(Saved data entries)
-- Opening Marker --
(** One attempt: admissions of the window are paid for by its count. *)
Lemma allowShared_charge s bucket subject allowance now s' wait :
  subject ≠ "" → allowShared s bucket subject allowance now = (s', wait) →
  (∀ w subject', Truncate w Minute = w →
     ss_count s bucket subject' w ≤ ss_count s' bucket subject' w) ∧
  (wait = 0 →
     ss_count s' bucket subject (Truncate now Minute) =
       ss_count s bucket subject (Truncate now Minute) + 1 ∧
     ss_count s' bucket subject (Truncate now Minute) ≤ Z.of_nat allowance).
Proof.
  intros Hne. unfold allowShared. rewrite bool_decide_false by done.
  destruct (ss_bump s bucket subject (Truncate now Minute)) as [s1 [n|]] eqn:E; intros [= <- <-].
  - split.
    + intros w subject' Hw. eapply ss_bump_mono; [apply Truncate_idemp|done|exact E].
    + destruct (ss_bump_answer _ _ _ _ _ _ (Truncate_idemp now) E) as [Hn Hc].
      case_bool_decide; [lia|]. intros Hz. exfalso.
      pose proof (Truncate_window now). rewrite Sub_minute in Hz by lia. lia.
  - split; [|done].
    intros w subject' Hw. eapply ss_bump_mono; [apply Truncate_idemp|done|exact E].
Qed.

Lemma shared_admissions_bound allowance bucket tr subject w : ∀ s,
  subject ≠ "" → Truncate w Minute = w →
  count_window w (shared_admissions allowance bucket s tr subject) ≤
    Z.max 0 (Z.of_nat allowance - ss_count s bucket subject w).
Proof.
  induction tr as [|a tr IH]; intros s Hne Hw; simpl; [unfold count_window; simpl; lia|].
  destruct (allowShared s bucket (sa_subject a) allowance (sa_now a)) as [s' wait] eqn:E.
  specialize (IH s' Hne Hw).
  destruct (decide (sa_subject a = "")) as [Hempty|Hsa].
  { unfold allowShared in E. rewrite Hempty in E. simpl in E. simplify_eq.
    rewrite bool_decide_false by congruence. simpl. done. }
  destruct (allowShared_charge _ _ _ _ _ _ _ Hsa E) as [Hmono Hadm].
  specialize (Hmono w subject Hw). case_bool_decide as Es; simpl; [|lia].
  case_bool_decide as Ew; simpl; [|lia]. rewrite count_window_cons.
  case_decide as Et; [|lia]. subst. destruct (Hadm eq_refl). lia.
Qed.
End shared.
(* ===== verification/Adapter.v ===== *)
(** * Deployment adapters: names, ownership ledger, plan, health

    [src/internal/adapter]: the vocabulary of [adapter.go], the pure ledger
    functions of [ledger.go], the derived status of [health.go] and the retry
    schedule of [outbox.go]. Names are compared upper-cased; the case table of
    the [strings] package is a class with the law the program relies on, that a
    name of the validated grammar is its own upper case. *)

From stdpp Require Import prelude gmap strings list sorting.
From Stdlib Require Import Ascii ZArith.
From S2P Require Import Prelude StringFacts AdmissionWindow.

Open Scope Z_scope.

(** ** Vocabulary *)

Definition SentinelName : string := "MANAGED_BY_HIKYO".

Inductive Surface := Secret | Var.
Inductive Classification :=
| SecretClassification
| ConfigClassification
| UnknownClassification (name : string).
Inductive LedgerState := Reserved | Dispatched | Owned | Released.
Inductive Disposition := Create | Update | Delete | Conflict | Unknown.
Inductive Outcome := OutcomeSuccess | OutcomeFailure | OutcomeUnknown.

#[export] Instance Surface_eq_dec : EqDecision Surface.
Proof. solve_decision. Defined.
#[export] Instance Classification_eq_dec : EqDecision Classification.
Proof. solve_decision. Defined.
#[export] Instance LedgerState_eq_dec : EqDecision LedgerState.
Proof. solve_decision. Defined.
#[export] Instance Disposition_eq_dec : EqDecision Disposition.
Proof. solve_decision. Defined.
#[export] Instance Outcome_eq_dec : EqDecision Outcome.
Proof. solve_decision. Defined.
#[export] Instance Surface_countable : Countable Surface.
Proof.
  refine (inj_countable (λ s, match s with Secret => true | Var => false end)
            (λ b, Some (if b then Secret else Var)) _).
  by intros [].
Defined.

Record ManifestEntry := {
  KeyID : string;
  CanonicalName : string;
  me_class : Classification;
  me_value : string
}.

Definition entrySurface (m : ManifestEntry) : Surface :=
  if bool_decide (me_class m = ConfigClassification) then Var else Secret.

Record LedgerEntry := {
  le_surface : Surface;
  le_name : string;
  le_state : LedgerState;
  le_missing : bool;
  AdoptionPending : bool;
  AdoptionVersion : option Z;
  AdoptionWitness : string
}.

Definition plainEntry (s : Surface) (name : string) (st : LedgerState) : LedgerEntry :=
  {| le_surface := s; le_name := name; le_state := st; le_missing := false;
     AdoptionPending := false; AdoptionVersion := None; AdoptionWitness := "" |}.

Record Change := {
  ch_surface : Surface;
  ch_name : string;
  ch_disposition : Disposition
}.

Record Effect := {
  ef_surface : Surface;
  ef_name : string;
  ef_disposition : Disposition;
  ef_keyID : string;
  RequireExplicitRecovery : bool
}.

Record Completion := {
  co_outcome : Outcome;
  co_state : option LedgerState;
  ReleaseLedger : bool;
  co_conflict : bool;
  co_missing : bool;
  Finding : string
}.

(** ** Errors

    What the program observes of an error: the sentinels [errors.Is] finds in
    its chain, the provider status and the rate-limit deadline [errors.As]
    finds. *)

Inductive sentinel :=
| ErrConflict | ErrSuperseded | ErrUnauthorized | ErrProviderAuth | ErrIndeterminate
| ErrOperatorReview | ErrVersionFloor | ErrDestinationID | ErrProviderBusy | ErrQueueFull
| ErrLedgerFull | ErrRateLimited | ErrAckForged.

#[export] Instance sentinel_eq_dec : EqDecision sentinel.
Proof. solve_decision. Defined.

Record err := {
  chain : list sentinel;
  response : option Z;
  retryAt : option Z
}.

Definition Is (e : err) (s : sentinel) : bool := bool_decide (s ∈ chain e).
Definition sentinel_err (s : sentinel) : err := {| chain := [s]; response := None; retryAt := None |}.
Definition opaque : err := {| chain := []; response := None; retryAt := None |}.

(** ** Case folding *)

Class CaseTable := ToUpper : string → string.

(** A byte of the validated name grammar. *)
Definition upper_name_char (c : ascii) : bool :=
  let n := N_of_ascii c in
  ((65 <=? n)%N && (n <=? 90)%N) || ((48 <=? n)%N && (n <=? 57)%N) || (n =? 95)%N.

Definition name_head (c : ascii) : bool :=
  let n := N_of_ascii c in ((65 <=? n)%N && (n <=? 90)%N) || (n =? 95)%N.

(** [effectiveName]: [^[A-Z_][A-Z0-9_]*$]. *)
Definition effectiveName (s : string) : bool :=
  match String.list_ascii_of_string s with
  | c :: t => name_head c && forallb upper_name_char t
  | [] => false
  end.

Class CaseLaws `{CaseTable} : Prop :=
  ToUpper_valid : ∀ s, effectiveName s = true → ToUpper s = s.

(** ASCII upper-casing, an instance. *)
Definition upper_ascii (c : ascii) : ascii :=
  let n := N_of_ascii c in
  if (97 <=? n)%N && (n <=? 122)%N then ascii_of_N (n - 32) else c.
#[export] Instance ascii_table : CaseTable :=
  λ s, String.string_of_list_ascii (map upper_ascii (String.list_ascii_of_string s)).

Lemma upper_ascii_fixed c : upper_name_char c = true → upper_ascii c = c.
Proof.
  unfold upper_name_char, upper_ascii. cbv zeta. intros Hc.
  destruct ((97 <=? N_of_ascii c)%N && (N_of_ascii c <=? 122)%N) eqn:E; [|done]. exfalso.
  apply andb_true_iff in E as [E1%N.leb_le E2%N.leb_le].
  rewrite !orb_true_iff, !andb_true_iff, !N.leb_le, N.eqb_eq in Hc. lia.
Qed.

#[export] Instance ascii_laws : CaseLaws.
Proof.
  intros s Hs. unfold ToUpper, ascii_table.
  rewrite <- (String.string_of_list_ascii_of_string s) at 2. f_equal.
  unfold effectiveName in Hs. destruct (String.list_ascii_of_string s) as [|c t]; [done|].
  apply andb_true_iff in Hs as [Hc Ht]. simpl. f_equal.
  - apply upper_ascii_fixed. unfold name_head in Hc. unfold upper_name_char.
    rewrite !orb_true_iff, !andb_true_iff, !N.leb_le, N.eqb_eq in *. lia.
  - rewrite forallb_true in Ht. induction t as [|a t IH]; [done|]. simpl.
    rewrite upper_ascii_fixed by (apply Ht; by left). f_equal. apply IH. intros x Hx. apply Ht. by right.
Qed.

(** ** [ledger.go] *)

Section ledger.
Context `{CaseTable}.

Definition LedgerKey : Type := Surface * string.
Definition NewLedgerKey (s : Surface) (name : string) : LedgerKey := (s, ToUpper name).

Definition held (s : LedgerState) : bool := bool_decide (s = Owned) || bool_decide (s = Dispatched).

Definition validateMissingState (state : option LedgerState) (missing : bool) : result err unit :=
  if missing && negb match state with Some s => held s | None => false end
  then Err opaque else Ok tt.

Fixpoint IndexLedger_into (rows : list LedgerEntry) (out : gmap LedgerKey LedgerEntry) :
    result err (gmap LedgerKey LedgerEntry) :=
  match rows with
  | [] => Ok out
  | row :: rows =>
      let! _ := validateMissingState (Some (le_state row)) (le_missing row) in
      IndexLedger_into rows (<[NewLedgerKey (le_surface row) (le_name row) := row]> out)
  end.
Definition IndexLedger (rows : list LedgerEntry) := IndexLedger_into rows ∅.

Definition ValidateCompletion (c : Completion) : result err unit :=
  let! _ :=
    if ReleaseLedger c then
      match co_state c with Some _ => Err opaque | None => Ok tt end
    else match co_state c with None => Err opaque | Some _ => Ok tt end in
  validateMissingState (co_state c) (co_missing c).

Record DesiredRow := {
  dr_entry : ManifestEntry;
  dr_surface : Surface;
  dr_name : string
}.

(** [strings.Compare] orders surfaces and names byte by byte. *)
Definition surface_name (s : Surface) : string :=
  match s with Secret => "secret" | Var => "variable" end.
Definition place_le (s1 : Surface) (n1 : string) (s2 : Surface) (n2 : string) : bool :=
  if bool_decide (s1 = s2) then String.leb n1 n2 else String.leb (surface_name s1) (surface_name s2).

Definition isSentinel (r : DesiredRow) : bool := bool_decide (KeyID (dr_entry r) = "").
Definition desired_le (a b : DesiredRow) : bool :=
  if bool_decide (isSentinel a = isSentinel b)
  then place_le (dr_surface a) (dr_name a) (dr_surface b) (dr_name b)
  else isSentinel a.

Definition sentinelRow (prefix : string) (c : Classification) (s : Surface) : DesiredRow :=
  {| dr_entry := {| KeyID := ""; CanonicalName := ""; me_class := c; me_value := SentinelName |};
     dr_surface := s; dr_name := prefix +:+ SentinelName |}.

Definition DesiredRows (prefix : string) (manifest : list ManifestEntry) (sentinels : bool) :
    list DesiredRow :=
  sort_by desired_le
    ((if sentinels
      then [sentinelRow prefix SecretClassification Secret;
            sentinelRow prefix ConfigClassification Var]
      else [])
     ++ map (λ e, {| dr_entry := e; dr_surface := entrySurface e;
                     dr_name := prefix +:+ CanonicalName e |}) manifest).

Definition row_key (r : DesiredRow) : LedgerKey := NewLedgerKey (dr_surface r) (dr_name r).
Definition desiredSet (desired : list DesiredRow) : gset LedgerKey :=
  list_to_set (map row_key desired).

Definition NameSet (names : list string) : gset string := list_to_set (map ToUpper names).

Definition CompletedNames (changes : list Change) : gset LedgerKey :=
  list_to_set (map (λ c, NewLedgerKey (ch_surface c) (ch_name c)) changes).

Definition change_le (a b : Change) : bool :=
  place_le (ch_surface a) (ch_name a) (ch_surface b) (ch_name b).
Definition SortChanges (rows : list Change) : list Change :=
  sort_by change_le rows.

(** The disposition [PlanChanges] gives one desired row. *)
Definition plan_disposition (ledger : gmap LedgerKey LedgerEntry) (providerSecrets : gset string)
    (row : DesiredRow) : Disposition :=
  match ledger !! row_key row with
  | Some record =>
      if held (le_state record) && negb (le_missing record) then Update
      else if bool_decide (dr_surface row = Secret) && bool_decide (dr_name row ∈ providerSecrets)
      then Conflict else Create
  | None =>
      if bool_decide (dr_surface row = Secret) && bool_decide (dr_name row ∈ providerSecrets)
      then Conflict
      else if bool_decide (dr_surface row = Var) then Unknown else Create
  end.

Definition PlanChanges (desired : list DesiredRow) (ledger : gmap LedgerKey LedgerEntry)
    (providerSecrets : gset string) : list Change :=
  SortChanges
    (map (λ row, {| ch_surface := dr_surface row; ch_name := dr_name row;
                    ch_disposition := plan_disposition ledger providerSecrets row |}) desired
     ++ omap (λ kr, if bool_decide (kr.1 ∈ desiredSet desired)
                       || bool_decide (le_state kr.2 = Reserved) then None
                    else Some {| ch_surface := le_surface kr.2; ch_name := le_name kr.2;
                                 ch_disposition := Delete |}) (map_to_list ledger)).

(** [strings.HasSuffix]. *)
Definition has_suffix (s suffix : string) : bool :=
  (String.length suffix <=? String.length s)%nat &&
  bool_decide (String.substring (String.length s - String.length suffix)
                 (String.length suffix) s = suffix).

Definition ledger_le (sentinelsLast : bool) (a b : LedgerEntry) : bool :=
  let sa := sentinelsLast && has_suffix (le_name a) SentinelName in
  let sb := sentinelsLast && has_suffix (le_name b) SentinelName in
  if bool_decide (sa = sb) then place_le (le_surface a) (le_name a) (le_surface b) (le_name b)
  else sb.
Definition sortLedger (rows : list LedgerEntry) (sentinelsLast : bool) : list LedgerEntry :=
  sort_by (ledger_le sentinelsLast) rows.

Definition undesired_rows (desired : list DesiredRow) (ledger : gmap LedgerKey LedgerEntry) :
    list LedgerEntry :=
  (filter (λ kr, kr.1 ∉ desiredSet desired) (map_to_list ledger)).*2.

Definition Undesired (desired : list DesiredRow) (ledger : gmap LedgerKey LedgerEntry) :
    list LedgerEntry * list LedgerEntry :=
  (sortLedger (filter (λ r, le_state r = Reserved) (undesired_rows desired ledger)) false,
   sortLedger (filter (λ r, le_state r ≠ Reserved) (undesired_rows desired ledger)) true).

(** ** [ValidateManifest] *)

Definition has_prefix (p s : string) : bool := String.prefix p s.

Definition ValidateManifest_entry (prefix : string) (seen : gset string) (entry : ManifestEntry) :
    result err (gset string) :=
  let name := prefix +:+ CanonicalName entry in
  if negb (bool_decide (me_class entry = SecretClassification))
     && negb (bool_decide (me_class entry = ConfigClassification)) then Err opaque
  else if bool_decide (name = prefix +:+ SentinelName) then Err opaque
  else if (128 <? String.length name)%nat then Err opaque
  else if negb (effectiveName name) then Err opaque
  else if has_prefix "FORGEJO_" name || has_prefix "GITHUB_" name || has_prefix "GITEA_" name
  then Err opaque
  else if bool_decide (me_class entry = ConfigClassification) && bool_decide (name = "CI")
  then Err opaque
  else if bool_decide (ascii_of_N 13 ∈ String.list_ascii_of_string (me_value entry)) then Err opaque
  else if bool_decide (ToUpper name ∈ seen) then Err opaque
  else Ok ({[ToUpper name]} ∪ seen).

Fixpoint ValidateManifest_from (prefix : string) (seen : gset string)
    (entries : list ManifestEntry) : result err unit :=
  match entries with
  | [] => Ok tt
  | entry :: entries =>
      let! seen := ValidateManifest_entry prefix seen entry in
      ValidateManifest_from prefix seen entries
  end.

Definition ValidateManifest (prefix : string) (entries : list ManifestEntry) : result err unit :=
  ValidateManifest_from prefix ∅ entries.
End ledger.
-- Closing Marker --
What the exercise asks: Please restate, word for word, the lines of the entries that run from the first line through the one holding "(wait = 0 →", and add nothing.

Answer to the problem:
(** One attempt: admissions of the window are paid for by its count. *)
Lemma allowShared_charge s bucket subject allowance now s' wait :
  subject ≠ "" → allowShared s bucket subject allowance now = (s', wait) →
  (∀ w subject', Truncate w Minute = w →
     ss_count s bucket subject' w ≤ ss_count s' bucket subject' w) ∧
  (wait = 0 →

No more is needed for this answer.